Alexandra POV.
Leżałam na plaży, wpatrując się w oddalające i przybliżające się fale. Zamknęłam oczy wsłuchując się w ciszę panującą dookoła, którą przerywał cichy szum wody. W tej części plaży zazwyczaj znajdowało się niewiele osób, dlatego tak bardzo lubiłam tutaj przychodzić. Zmęczona tym tygodniem czułam, że mogłabym zasnąć na piasku. Ten tydzień dał mi w kość, a fakt, że nadal nie pogodziłam się z Hemmingsem dołował mnie jeszcze bardziej. Widok Aleishy powodował, że miałam ochotę rzucić w nią, tym co akurat miałam pod ręką. Zepchnięcie jej ze schodów było moim największym marzeniem.
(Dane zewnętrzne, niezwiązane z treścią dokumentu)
(** * atomicfizz-caps: the claim and progression engine of [server.js]

    A shallow embedding of the server's game logic and the properties of
    it that its specification states.

    Modelling conventions.
    - JavaScript numbers that the server only adds, subtracts and compares
      as whole quantities (caps, level, experience, health, reputation,
      timestamps in milliseconds) are [Z].  Loot weights, the random draws
      and distances are exact rationals [Q]: floating-point rounding is not
      modelled.
    - Object literals used as dictionaries ([players], [locations],
      [recipes], the [bag] of [craftItem]) are finite maps or association
      lists over their own keys; keys inherited from [Object.prototype]
      are not modelled.
    - Mutation of the player object is explicit state passing: every
      operation returns the new player next to its result.
    - [Math.random()] and [Date.now()] are inputs of the function that
      reads them. *)

From Stdlib Require Import ZArith QArith Qminmax Qround Lia Lqa.
From stdpp Require Import base gmap strings list pretty.

Local Open Scope Z_scope.

(** ** Data model *)

(** A stat payload value: the tables hold numbers and one boolean
    ([energy: true]). *)
Inductive StatValue : Type :=
| SNum (z : Z)
| SBool (b : bool).

Definition Stats : Type := list (string * StatValue).

(** [stats.key], [None] standing for [undefined]. *)
Fixpoint stat_get (key : string) (s : Stats) : option StatValue :=
  match s with
  | [] => None
  | (k, v) :: rest => if String.eqb k key then Some v else stat_get key rest
  end.

(** JavaScript truthiness of a property read. *)
Definition truthy (v : option StatValue) : bool :=
  match v with
  | None => false
  | Some (SNum z) => negb (z =? 0)
  | Some (SBool b) => b
  end.

(** [v || 0] used in an addition: the numeric value of a truthy operand. *)
Definition num_or_zero (v : option StatValue) : Z :=
  match v with
  | None => 0
  | Some (SNum z) => z
  | Some (SBool b) => if b then 1 else 0
  end.

(** An inventory item, as built by the claim handler and by [craftItem]. *)
Record Item : Type := mkItem {
  item_id : string;
  item_name : string;
  item_type : string;
  item_rarity : string;
  item_stats : Stats;
  item_source : string;
  item_ts : Z;
  item_nftMint : option string
}.

(** An entry of a location's loot table. *)
Record LootEntry : Type := mkLoot {
  loot_id : string;
  loot_name : string;
  loot_type : string;
  loot_weight : Q;
  loot_rarity : string;
  loot_stats : Stats
}.

Record FactionRep : Type := mkRep {
  brotherhood : Z;
  raiders : Z;
  vault : Z
}.

Record Gear : Type := mkGear {
  gear_head : option Item;
  gear_body : option Item;
  gear_weapon : option Item;
  gear_accessory : option Item
}.

Record Player : Type := mkPlayer {
  wallet : string;
  caps : Z;
  lvl : Z;
  xp : Z;
  hp : Z;
  max_hp : Z;
  lastClaim : Z;
  factionRep : FactionRep;
  inventory : list Item;
  gear : Gear;
  cooldowns_claim : Z
}.

Definition set_caps (v : Z) (p : Player) : Player :=
  mkPlayer (wallet p) v (lvl p) (xp p) (hp p) (max_hp p) (lastClaim p)
           (factionRep p) (inventory p) (gear p) (cooldowns_claim p).
Definition set_lvl (v : Z) (p : Player) : Player :=
  mkPlayer (wallet p) (caps p) v (xp p) (hp p) (max_hp p) (lastClaim p)
           (factionRep p) (inventory p) (gear p) (cooldowns_claim p).
Definition set_xp (v : Z) (p : Player) : Player :=
  mkPlayer (wallet p) (caps p) (lvl p) v (hp p) (max_hp p) (lastClaim p)
           (factionRep p) (inventory p) (gear p) (cooldowns_claim p).
Definition set_hp (v : Z) (p : Player) : Player :=
  mkPlayer (wallet p) (caps p) (lvl p) (xp p) v (max_hp p) (lastClaim p)
           (factionRep p) (inventory p) (gear p) (cooldowns_claim p).
Definition set_max_hp (v : Z) (p : Player) : Player :=
  mkPlayer (wallet p) (caps p) (lvl p) (xp p) (hp p) v (lastClaim p)
           (factionRep p) (inventory p) (gear p) (cooldowns_claim p).
Definition set_factionRep (v : FactionRep) (p : Player) : Player :=
  mkPlayer (wallet p) (caps p) (lvl p) (xp p) (hp p) (max_hp p) (lastClaim p)
           v (inventory p) (gear p) (cooldowns_claim p).
Definition set_inventory (v : list Item) (p : Player) : Player :=
  mkPlayer (wallet p) (caps p) (lvl p) (xp p) (hp p) (max_hp p) (lastClaim p)
           (factionRep p) v (gear p) (cooldowns_claim p).
Definition set_gear (v : Gear) (p : Player) : Player :=
  mkPlayer (wallet p) (caps p) (lvl p) (xp p) (hp p) (max_hp p) (lastClaim p)
           (factionRep p) (inventory p) v (cooldowns_claim p).
Definition set_cooldowns_claim (v : Z) (p : Player) : Player :=
  mkPlayer (wallet p) (caps p) (lvl p) (xp p) (hp p) (max_hp p) (lastClaim p)
           (factionRep p) (inventory p) (gear p) v.
(** * ai-edge-torch: torch_tfl operators, Hammer model configs, reauthoring
      verification scripts and the aten composite pass

    A shallow embedding of
    - [ai_edge_torch/generative/examples/hammer/hammer.py],
    - [ai_edge_torch/odml_torch/experimental/torch_tfl/_ops.py],
    - [ai_edge_torch/generative/examples/openelm/verify.py] and
      [ai_edge_torch/generative/examples/phi/verify_phi4.py],
    - the expectations of
      [ai_edge_torch/_convert/fx_passes/test/test_build_aten_composite_pass.py],
    with the properties the specification states about them. *)

From Stdlib Require Import ZArith QArith Qround Lia List String Ascii Bool.
From Stdlib Require Import DecimalString.
From stdpp Require Import base option list strings.

Local Open Scope string_scope.
Local Open Scope list_scope.
Local Open Scope Z_scope.

(** ** Python exceptions and results *)

Module Py.

Inductive exn :=
| ValueError (msg : string)
| AssertionError
| AttributeError (msg : string)
| IndexError (msg : string)
| RuntimeError (msg : string).

Inductive result (A : Type) :=
| Ok (a : A)
| Raise (e : exn).
Arguments Ok {A} a.
Arguments Raise {A} e.

Definition rmap {A B} (f : A -> B) (r : result A) : result B :=
  match r with
  | Ok a => Ok (f a)
  | Raise e => Raise e
  end.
Luke unikał mnie, nie odzywał się także do Ashtona. To właśnie Irwin przez cały ten tydzień był przy mnie, w każdych chwilach słabości i wspierał, jak prawdziwy przyjaciel. Reszta nie chciała stawać po niczyjej stronie i zachowywali się neutralnie, co oczywiście rozumiałam. Nie chciałam nikogo ze sobą kłócić. Odwróciłam głowę w bok patrząc na chłopaka, który siedział kawałek dalej na swojej bluzie. Był naprawdę przystojny i doskonale zdawałam sobie z tego sprawę. Wiele dziewczyn w szkole wzdychało do niego, ale on nie zwracał na to większej uwagi. Przez plotki jakie krążą widziałam jak niektóre patrzą na mnie z nienawiścią, co naprawdę mnie śmieszyło.
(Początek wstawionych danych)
(** * FinGestão backend (backend/server.py): reports and authentication

    A shallow embedding of the parts of [server.py] that derive report
    figures from the transaction ledger (monthly report, dashboard) and of
    the authentication lifecycle (login rate limiting, refresh-token
    rotation, category deletion with reassignment).

    Conventions of the embedding:
    - a Python [float] is a binary64 primitive float; [sum(...)] is the
      left fold of [+] starting from [0]; [round(x, 2)] is [round2];
    - a stored ISO-8601 date is a [string], compared the way Python and
      MongoDB compare strings (lexicographically by code point);
    - a MongoDB collection is the [list] of its documents in natural order;
    - a handler that raises [HTTPException(status_code=n)] returns [Err n];
    - the process-wide dict [login_attempts] is a [gmap string (Z * Z)]
      threaded through the calls that read or update it. *)

From Stdlib Require Import ZArith Floats Uint63 String Ascii List Bool Lia Sorted.
From stdpp Require Import base option list gmap strings.

Set Warnings "-inexact-float,-abstract-large-number".
#[local] Open Scope Z_scope.

(* ================================================================== *)
(** * Python numerics *)
(* ================================================================== *)

Module Py.

(** [sum(xs)]: [0 + x1 + x2 + ...], accumulated left to right. *)
Definition sum (xs : list float) : float :=
  fold_left PrimFloat.add xs 0%float.

(** Round-half-even of the rational [num / 2^sh] to an integer. *)
Definition rhe_shift (num : Z) (sh : Z) : Z :=
  let den := Z.shiftl 1 sh in
  let q := num / den in
  let r := num mod den in
  match Z.compare (2 * r) den with
  | Lt => q
  | Gt => q + 1
  | Eq => if Z.even q then q else q + 1
  end.

(** The integer nearest to [m * 2^e * 100] (ties to even): the digits that
    CPython's [double_round] obtains from [_Py_dg_dtoa(x, 3, 2, ...)]. *)
Definition cents (m : positive) (e : Z) : Z :=
  if 0 <=? e then Z.pos m * Z.shiftl 1 e * 100
  else rhe_shift (Z.pos m * 100) (- e).

(** [round(x, 2)] on a float: the exact binary value is rounded half-even
    to two decimals and the decimal is converted back to the nearest
    double ([_Py_dg_strtod]); zeros, infinities and NaN are returned as
    they are. *)
Definition round2 (x : float) : float :=
  match Prim2SF x with
  | S754_finite s m e =>
      match cents m e with
      | Z.pos n =>
          SF2Prim (SFdiv prec emax (S754_finite s n 0) (S754_finite false 100 0))
      | _ => if s then PrimFloat.neg_zero else PrimFloat.zero
      end
  | _ => x
  end.

End Py.

(* ================================================================== *)
(** * Python strings and datetimes *)
(* ================================================================== *)

Module Str.

(** [a <= b] on [str]: lexicographic order on code points. *)
Definition le (a b : string) : bool := String.leb a b.

(** [s[:n]]. *)
Definition prefix (n : nat) (s : string) : string := String.substring 0 n s.

(** [s.replace('Z', '+00:00')]: every occurrence is replaced. *)
Fixpoint replace_Z (s : string) : string :=
  match s with
  | EmptyString => EmptyString
  | String c r =>
      if Ascii.eqb c "Z" then ("+00:00" ++ replace_Z r)%string
      else String c (replace_Z r)
  end.

Definition digit (n : Z) : ascii := ascii_of_N (Z.to_N (48 + n mod 10)).

(** ["%02d" % n], ["%04d" % n] and ["%06d" % n] for a field in range. *)
Definition pad2 (n : Z) : string :=
  String (digit (n / 10)) (String (digit n) EmptyString).
Definition pad4 (n : Z) : string := (pad2 (n / 100) ++ pad2 (n mod 100))%string.
Definition pad6 (n : Z) : string := (pad2 (n / 10000) ++ pad4 (n mod 10000))%string.

Definition digit_val (c : ascii) : option Z :=
  let n := Z.of_N (N_of_ascii c) in
  if (48 <=? n) && (n <=? 57) then Some (n - 48) else None.

Fixpoint digits_val (s : string) (acc : Z) : option Z :=
  match s with
  | EmptyString => Some acc
  | String c r =>
      match digit_val c with
      | Some d => digits_val r (acc * 10 + d)
      | None => None
      end
  end.

(** The decimal number written in [s[pos : pos + len]], if that slice is
    [len] digits. *)
Definition num (s : string) (pos len : nat) : option Z :=
  let sub := String.substring pos len s in
  if Nat.eqb (String.length sub) len then digits_val sub 0 else None.

End Str.

Module DT.

(** A [timedelta] is its total number of microseconds. *)
Definition timedelta := Z.
Definition US_PER_SECOND : Z := 1000000.
Definition US_PER_DAY : Z := 86400 * US_PER_SECOND.
Definition seconds (n : Z) : timedelta := n * US_PER_SECOND.
Definition minutes (n : Z) : timedelta := n * 60 * US_PER_SECOND.
Definition days (n : Z) : timedelta := n * US_PER_DAY.

(** [td.days]: timedeltas are normalised with [0 <= seconds < 86400], so
    the day count is the floor. *)
Definition td_days (td : timedelta) : Z := td / US_PER_DAY.

(** A [datetime]: the wall-clock reading, in microseconds counted from
    the start of proleptic-Gregorian ordinal day 0, and the UTC offset in
    minutes of an aware value ([None] for a naive one). *)
Record datetime := mk_datetime { wall : Z; utcoff : option Z }.

Definition is_leap (y : Z) : bool :=
  (y mod 4 =? 0) && (negb (y mod 100 =? 0) || (y mod 400 =? 0)).

Definition days_in_month (y m : Z) : Z :=
  if m =? 2 then (if is_leap y then 29 else 28)
  else if (m =? 4) || (m =? 6) || (m =? 9) || (m =? 11) then 30 else 31.

(** [_DAYS_BEFORE_MONTH[m]] for a common year. *)
Definition days_before_month_common (m : Z) : Z :=
  nth (Z.to_nat m) [0; 0; 31; 59; 90; 120; 151; 181; 212; 243; 273; 304; 334] 0.

Definition days_before_month (y m : Z) : Z :=
  days_before_month_common m + (if (2 <? m) && is_leap y then 1 else 0).

Definition days_before_year (y : Z) : Z :=
  let p := y - 1 in p * 365 + p / 4 - p / 100 + p / 400.

(** [_ymd2ord]: 0001-01-01 is day 1. *)
Definition ymd2ord (y m d : Z) : Z :=
  days_before_year y + days_before_month y m + d.

(** [_ord2ymd], the inverse of [ymd2ord]. *)
Definition ord2ymd (ord : Z) : Z * Z * Z :=
  let n := ord - 1 in
  let n400 := n / 146097 in
  let n := n mod 146097 in
  let n100 := n / 36524 in
  let n := n mod 36524 in
  let n4 := n / 1461 in
  let n := n mod 1461 in
  let n1 := n / 365 in
  let n := n mod 365 in
  let year := n400 * 400 + 1 + n100 * 100 + n4 * 4 + n1 in
  if (n1 =? 4) || (n100 =? 4) then (year - 1, 12, 31)
  else
    let leapyear := (n1 =? 3) && (negb (n4 =? 24) || (n100 =? 3)) in
    let month := Z.shiftr (n + 50) 5 in
    let preceding :=
      days_before_month_common month
      + (if (2 <? month) && leapyear then 1 else 0) in
    if n <? preceding then
      let month' := month - 1 in
      let dim :=
        (if month' =? 2 then (if leapyear then 29 else 28)
         else days_in_month 1 month') in
      (year, month', n - (preceding - dim) + 1)
    else (year, month, n - preceding + 1).

(** [datetime(y, m, d, hh, mm, ss, tzinfo=...)]. *)
Definition at_ (y m d hh mm ss : Z) (off : option Z) : datetime :=
  mk_datetime (ymd2ord y m d * US_PER_DAY
               + seconds (hh * 3600 + mm * 60 + ss)) off.

(** [dt - td]: wall-clock arithmetic, the tzinfo is kept. *)
Definition minus (dt : datetime) (td : timedelta) : datetime :=
  mk_datetime (wall dt - td) (utcoff dt).

(** [a - b] on datetimes: the naive difference of two naive values, the
    elapsed time between two aware ones, [TypeError] ([None]) when one is
    naive and the other aware. *)
Definition diff (a b : datetime) : option timedelta :=
  match utcoff a, utcoff b with
  | None, None => Some (wall a - wall b)
  | Some oa, Some ob => Some ((wall a - minutes oa) - (wall b - minutes ob))
  | _, _ => None
  end.

(** [dt.isoformat()]: [YYYY-MM-DDTHH:MM:SS[.ffffff][+HH:MM]]. *)
Definition isoformat (dt : datetime) : string :=
  let '(y, m, d) := ord2ymd (wall dt / US_PER_DAY) in
  let tod := wall dt mod US_PER_DAY in
  let s := tod / US_PER_SECOND in
  let us := tod mod US_PER_SECOND in
  (Str.pad4 y ++ "-" ++ Str.pad2 m ++ "-" ++ Str.pad2 d ++ "T"
   ++ Str.pad2 (s / 3600) ++ ":" ++ Str.pad2 (s / 60 mod 60) ++ ":"
   ++ Str.pad2 (s mod 60)
   ++ (if (us =? 0)%Z then "" else "." ++ Str.pad6 us)
   ++ match utcoff dt with
      | None => ""
      | Some o =>
          (if (o <? 0)%Z then "-" else "+")
          ++ Str.pad2 (Z.abs o / 60) ++ ":" ++ Str.pad2 (Z.abs o mod 60)
      end)%string.

(** A parser for the spellings that [isoformat] writes and for a bare
    [YYYY-MM-DD]. It instantiates the [fromisoformat] parameter of the
    report handlers on concrete requests. *)
Definition parse_offset (s : string) : option (option Z) :=
  match s with
  | EmptyString => Some None
  | String sg r =>
      if Nat.eqb (String.length r) 5 && Ascii.eqb (nth 2 (list_ascii_of_string r) "0"%char) ":" then
        match Str.num r 0 2, Str.num r 3 2 with
        | Some h, Some m =>
            if Ascii.eqb sg "+" then Some (Some (h * 60 + m))
            else if Ascii.eqb sg "-" then Some (Some (- (h * 60 + m)))
            else None
        | _, _ => None
        end
      else None
  end.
- Chyba powinniśmy już wracać do domu. - Ashton uśmiechnął się do mnie widząc, jak mu się przyglądam.
- Zjadłabym coś. - mruknęłam czując, jak burczy mi w brzuchu. - Chodźmy najpierw do KFC, ja stawiam. - zaproponowałam wiedząc, że to przekona chłopaka.
Irwin pomógł mi się podnieść, po czym równym krokiem ruszyliśmy do najbliższego KFC. Z racji, że był ostatni dzień weekendu znajdowało się tam wiele osób z naszej szkoły. Nie przejmując się tym zajęłam jeden ze stolików, a Ash poszedł zamówić jedzenie. Widząc w dzwiach Charlie, Caluma i Michaela pomachałam im, a po chwili cała trójka się dosiadła.
- Jesteś sama? - zapytał Hood, siadając na przeciwko mnie.
- Z Ashtonem. - wskazałam, na chłopaka, który szedł w naszą stronę, z zamówieniami. - A wy? Gdzie macie resztę?
- Sam musiała pomóc w czymś mamie, a Luke jest u... - Lottie przerwała patrząc na mnie niepewnie. - Nie mógł z nami przyjść.
- Możesz przy mnie powiedzieć, że jest z Aleishą. - westchnęłam, wpychjąc do buzi kilka frytków. - To jego życie, niech robi co chce.
- Boże Alex pogódźcie się wreszcie! - krzyknął Mikey. - Przez cały tydzień się unikacie, a ty przestałaś jeść lunche tylko po to, by nie pojawiać się w stołówce. Odstawiacie jakąś szopkę, zamiast porozmawiać i w końcu się pogodzić.
- Luke'owi odwala już na potęgę i udaje, że ta cała sytuacja go nie rusza. - wtrącił Calum. - Zaprosił Aleishę na dyskotekę szkolną, żebyśmy przestali mówić, że ma z tobą pogadać. Chce pokazać, że ta cała przerwa go nie rusza, ale prawda jest taka, że...
- Luke zaprosił Aleishę na szkolną dyskotekę? - spojrzałam zaskoczona na Hood'a, do którego dopiero teraz dotarło, co powiedział.
- Wczoraj nam powiedział. - westchnęła Charlie. - Dostał porządny opieprz i przestałam się do niego odzywać.
- Świetnie, po prostu wyśmienicie. - warknęłam, a po chwili poczułam, jak Ashton mnie do siebie przytula. - Widzę właśnie, jak radzi sobie z przeszłością.
- Idź na tę dyskotekę i pokaż mu co traci, idiota! - krzyknął Clifford, a kilka osób odwróciło się w naszą stronę. - Idź z Ashtonem.
- Luke zwariuje. - zaśmiał się Calum. - Nie obraź się stary, ale Hemmo w tym momencie cię nienawidzi i planuje pewnie twoje morderstwo. - zwrócił się do Irwina.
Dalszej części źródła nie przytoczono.